Many individuals have difficulties with sensory processing and/or self-regulation. Unfortunately, this is not always recognized in the child, teen or adult and the underlying needs are not addressed. As a result, individuals may be mislabeled as lazy, uncooperative, uninterested, or having a behavioral disorder. People of all ages often struggle socially, emotionally, and/or cognitively. Secondary difficulties such as low self-esteem, and anxiety may emerge. Addressing sensory processing difficulties and improving one's ability to self-regulate can greatly assist in becoming more successful in our demanding world.
Many of us are familiar with five senses: sight, touch, taste, smell, and hearing. There are other senses that are addressed when working with Maureen in occupational therapy that are critical in supporting one's social, emotional, and cognitive skills. Vestibular (head position and balance), proprioception (awareness of our muscles and joints) and interoception (awareness of our internal body states, i.e., hunger, thirst, pain, etc.) are all key factors in development and play a significant role in our daily lives. Sensory processing refers to the way our nervous system receives messages from our senses and turns them into responses that enable us to navigate in our environment and interact in our world. When sensory information is not processed correctly in the brain the responses may be inappropriate and can result in challenges in a variety of skills.

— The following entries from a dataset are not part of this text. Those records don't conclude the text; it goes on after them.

Lemma gap_repurpose_spec l h gh l1 c g l2 seq :
  gap_repr l ((h, gh) :: l1 ++ (c, g) :: l2) -> gap_ok g -> strictly_inside g seq ->
  exists l', gap_del_repurpose l c seq = Some (s32 g.(gp_size), h, l') /\
    gap_repr l' (l1 ++ (c, lower_half g seq) :: (h, upper_half g seq gh.(gp_ts)) :: l2) /\
    l'.(gl_max) = l.(gl_max) /\ l'.(gl_timeout) = l.(gl_timeout).
Proof.
  intros Hr Hok Hin. pose proof (gap_repr_nodup _ _ Hr) as Hnd.
  pose proof (gr_seg _ _ Hr) as (last & Hs & Ht).
  pose proof (gr_pool _ _ Hr) as (mp & free & Hmp & Hnc & Hgr & Hwf & Hlen).
  pose proof (gr_count _ _ Hr) as Hc.
  cbn [fmap list_fmap fst] in Hnd. apply NoDup_cons in Hnd as [Hni Hnd].
  destruct (dseg_pop_head l h gh _ last Hs) as (nh & m & Hl & Hh & Hhn & Hg & Ha & Hupd & Hm & Hs1);
    [by destruct l1 | done | done |].
  unfold gap_del_repurpose. rewrite Hh, (deref_lookup _ _ nh) by done. cbn.
  rewrite Hupd. cbn. clear Hupd.
  assert (Hhc : h <> c) by (intros ->; apply Hni; rewrite fmap_app; set_solver).
  destruct (proj1 (dseg_focus _ _ _ _ _ _ _ _ _ _) Hs1) as (n & mid & Hlc & Hcn & Hgc & _).
  rewrite (deref_lookup (set_nodes m _) _ n) by done. cbn.
  rewrite (upd_lookup (set_nodes m _) _ _ nh) by done. cbn.
  set (nb := set_prev c (set_next n.(g_next) nh)). set (l0 := set_nodes _ _).
  destruct (gap_insert_after l0 l1 c g l2 h n nb last)
    as (l3 & last' & -> & Hs3 & Ht3 & (F1 & F2 & F3 & F4 & F5) & _ & Hc3 & Hb3);
    [by apply dseg_insert | | done | cbn; by rewrite lookup_insert_ne | done | done
    | apply lookup_insert_eq | done | done | done |].
  { cbn. by rewrite Ht. }
  cbn. rewrite (deref_lookup l3 _ _ Hcn Hc3). cbn.
  assert (Hr3 : gap_repr l3 (l1 ++ (c, g) :: (h, gap_of nb) :: l2)).
  { apply (gap_repr_frame l l3 _ _ mp free Hr); try done.
    - by destruct l1.
    - exists last'. done.
    - by rewrite F5.
    - eapply pool_wf_perm; [|exact Hwf]. by rewrite fmap_fst_middle.
    - rewrite <- Hlen. cbn. rewrite !length_app. cbn. lia.
    - rewrite F2. cbn. rewrite Hc. cbn. rewrite !length_app. cbn. lia. }
  assert (Hsz : g_size n = g.(gp_size) /\ g_seq_no n = g.(gp_seq) /\
    g_timestamp n = g.(gp_ts)) by (subst g; done). destruct Hsz as (Z1 & Z2 & Z3).
  rewrite Z1, Z2, (upper_size g seq), lower_size by done.
  rewrite (u64_small (seq + 1)) by (destruct Hok as (?&?&?), Hin; lia).
  change ((c, g) :: (h, gap_of nb) :: l2) with ([(c, g)] ++ (h, gap_of nb) :: l2) in Hr3.
  rewrite app_assoc in Hr3.
  destruct (gap_repr_upd l3 _ h _ l2
    (fun k => set_size (g.(gp_size) - (seq - g.(gp_seq)) - 1) (set_seq_no (seq + 1) k))
    nb Hr3 Hb3 eq_refl eq_refl eq_refl) as (l4 & -> & Hr4 & (G1 & G2 & G3 & G4 & _) & _ & Hn4).
  cbn. rewrite <- app_assoc in Hr4. cbn [app] in Hr4.
  destruct (gap_repr_upd l4 l1 c g _ (set_size (seq - g.(gp_seq)))
    (set_next h n) Hr4) as (l5 & -> & Hr5 & (K1 & K2 & K3 & K4 & _) & _);
    [by rewrite Hn4, lookup_insert_ne | done | done | done |].
  cbn. rewrite (gap_del_finish_keep l5 l1 c _ _ h (s32 g.(gp_size)) Hr5);
    [|destruct Hin; cbn; lia].
  exists l5. split; [done|]. split; [|by rewrite K3, K4, G3, G4, F3, F4].
  replace (lower_half g seq) with (gap_of (set_size (seq - g.(gp_seq)) (set_next h n)))
    by (unfold lower_half, gap_of; cbn; by rewrite Z2, Z3).
  replace (upper_half g seq gh.(gp_ts)) with
    (gap_of (set_size (g.(gp_size) - (seq - g.(gp_seq)) - 1) (set_seq_no (seq + 1) nb))); [done|].
  unfold upper_half, gap_of, nb; cbn. f_equal; [lia | by subst gh].
Qed.
Lemma ord_exec_spec cap t b op :
  ord_table_of cap t b ->
  exists t', ord_exec t op = Some ((book_exec cap b op).1, t') /\
    ord_table_of cap t' (book_exec cap b op).2.
Proof.
  intros (Hnull & m & Hr & ->). destruct op as [e|k|k]; cbn [ord_exec book_exec].
  - pose proof (fh_shr_lkp_ord_add_spec _ _ _ e Hr) as Ha. cbv zeta in Ha.
    rewrite map_size_fmap, lookup_fmap. destruct (_ =? cap).
    { rewrite Ha. cbn. rewrite Hnull. exists t. split; [done|]. split; eauto. }
    assert (Hn : forall rc p t', fh_shr_lkp_ord_add t e = Some (rc, p, t') ->
      tbl_entries t' !! NULL = None).
    { intros rc p t'. unfold fh_shr_lkp_ord_add.
      destruct (lkp_insert _ _ _) as [[[r a] t2]|] eqn:E; [|done]. intros [= <- <- <-].
      by eapply lkp_insert_entries. }
    destruct (m !! ord_key_of (ord_new_entry e)) as [x|] eqn:Em; cbn [option_fmap option_map].
    + destruct Ha as (t' & E & Hr'). rewrite E. cbn. rewrite (Hn _ _ _ E).
      eexists. split; [done|]. split; [by eapply Hn | eauto].
    + destruct Ha as (a & t' & E & Hnn & Hfr & Hr'). rewrite E. cbn [mbind option_bind].
      destruct (tr_entries _ _ _ _ _ Hr' (ord_key_of (ord_new_entry e)) a (ord_new_entry e))
        as [-> _]; [apply lookup_insert_eq|].
      eexists. split; [done|]. split; [by eapply Hn|]. eexists. split; [exact Hr'|].
      cbn. by rewrite fmap_insert.
  - rewrite (fh_shr_lkp_ord_get_spec _ _ _ _ Hr), lookup_fmap.
    destruct (m !! ord_key_bytes k) as [[a e]|] eqn:Em; cbn.
    + destruct (tr_entries _ _ _ _ _ Hr _ _ _ Em) as [-> _].
      exists t. split; [done|]. split; eauto.
    + rewrite Hnull. exists t. split; [done|]. split; eauto.
  - pose proof (fh_shr_lkp_ord_del_spec _ _ _ k Hr) as Hd. rewrite lookup_fmap.
    destruct (m !! ord_key_bytes k) as [[a e]|] eqn:Em; cbn.
    + destruct Hd as (t' & -> & Hr' & He). cbn. rewrite He.
      destruct (tr_entries _ _ _ _ _ Hr _ _ _ Em) as [-> _].
      exists t'. split; [done|]. split; [by rewrite He|]. eexists. split; [exact Hr'|].
      by rewrite fmap_delete.
    + rewrite Hd. cbn. rewrite Hnull. exists t. split; [done|]. split; eauto.
Qed.
(* ===== verification/Conn.v ===== *)
(** * Connection statistics and alerts ([src/common/fh_info.h], [fh_alerts.h])

    Shared by the feed parsers. *)
From S2P Require Import Prelude.

Record fh_info_stats := MkStats {
  packets : Z; messages : Z; bytes : Z; packet_errors : Z; message_errors : Z;
  duplicate_packets : Z; gaps : Z; lost_messages : Z; recovered_messages : Z
}.

(** The counters a parser updates. *)
Inductive counter :=
  | Messages | Bytes | PacketErrors | MessageErrors | DuplicatePackets | Gaps
  | LostMessages | RecoveredMessages.

(** [stats.counter += n] *)
Definition stat_add (c : counter) (n : Z) (s : fh_info_stats) : fh_info_stats :=
  let add (c' : counter) (v : Z) :=
    match c, c' with
    | Messages, Messages | Bytes, Bytes | PacketErrors, PacketErrors
    | MessageErrors, MessageErrors | DuplicatePackets, DuplicatePackets | Gaps, Gaps
    | LostMessages, LostMessages | RecoveredMessages, RecoveredMessages => u64 (v + n)
    | _, _ => v
    end in
  MkStats s.(packets) (add Messages s.(messages)) (add Bytes s.(bytes))
    (add PacketErrors s.(packet_errors)) (add MessageErrors s.(message_errors))
    (add DuplicatePackets s.(duplicate_packets)) (add Gaps s.(gaps))
    (add LostMessages s.(lost_messages)) (add RecoveredMessages s.(recovered_messages)).

Definition stats_zero : fh_info_stats := MkStats 0 0 0 0 0 0 0 0 0.

Definition FH_ALERT_GAP : Z := 1.
Definition FH_ALERT_NOGAP : Z := 2.
Definition FH_ALERT_LOSS : Z := 3.

(** A plugin's alert hook reads and writes the caller's [rc], and changes the
    plugin's own state [W]. *)
Definition alert_hook (W : Type) : Type := option (Z -> Z -> W -> Z * W).

(** [if (hook_alert) hook_alert(&rc, alert, conn)] *)
Definition call_alert {W} (h : alert_hook W) (alert rc : Z) (w : W) : Z * W :=
  match h with Some f => f alert rc w | None => (rc, w) end.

Symptoms or Behaviors Seen with Sensory Processing Difficulties
Difficulty with eating, sleeping Struggles with changes or transitions Difficulty with attending, focusing, academics Doesn't notice pain or has a high tolerance to pain Difficulty following daily routines Overly sensitive to touch, noise, smells, etc. Tends to shut down or have tantrums Has difficulty reading Misinterprets questions, requests Is uncoordinated or clumsy Craves rough housing, climbing, jumping Has difficulty playing or interacting with others
Self-regulation is the ability to regulate one’s behavior at an age appropriate level. It is a foundational skill of childhood that allows children to grow into adults who can identify and manage thoughts, emotions and behaviors. Individuals of any age who have difficulty with self-regulation may display symptoms that include meltdowns or tantrums, anger or shutting down. There is mounting evidence that the ability to self-regulate has a positive impact on health, and academic and social skills.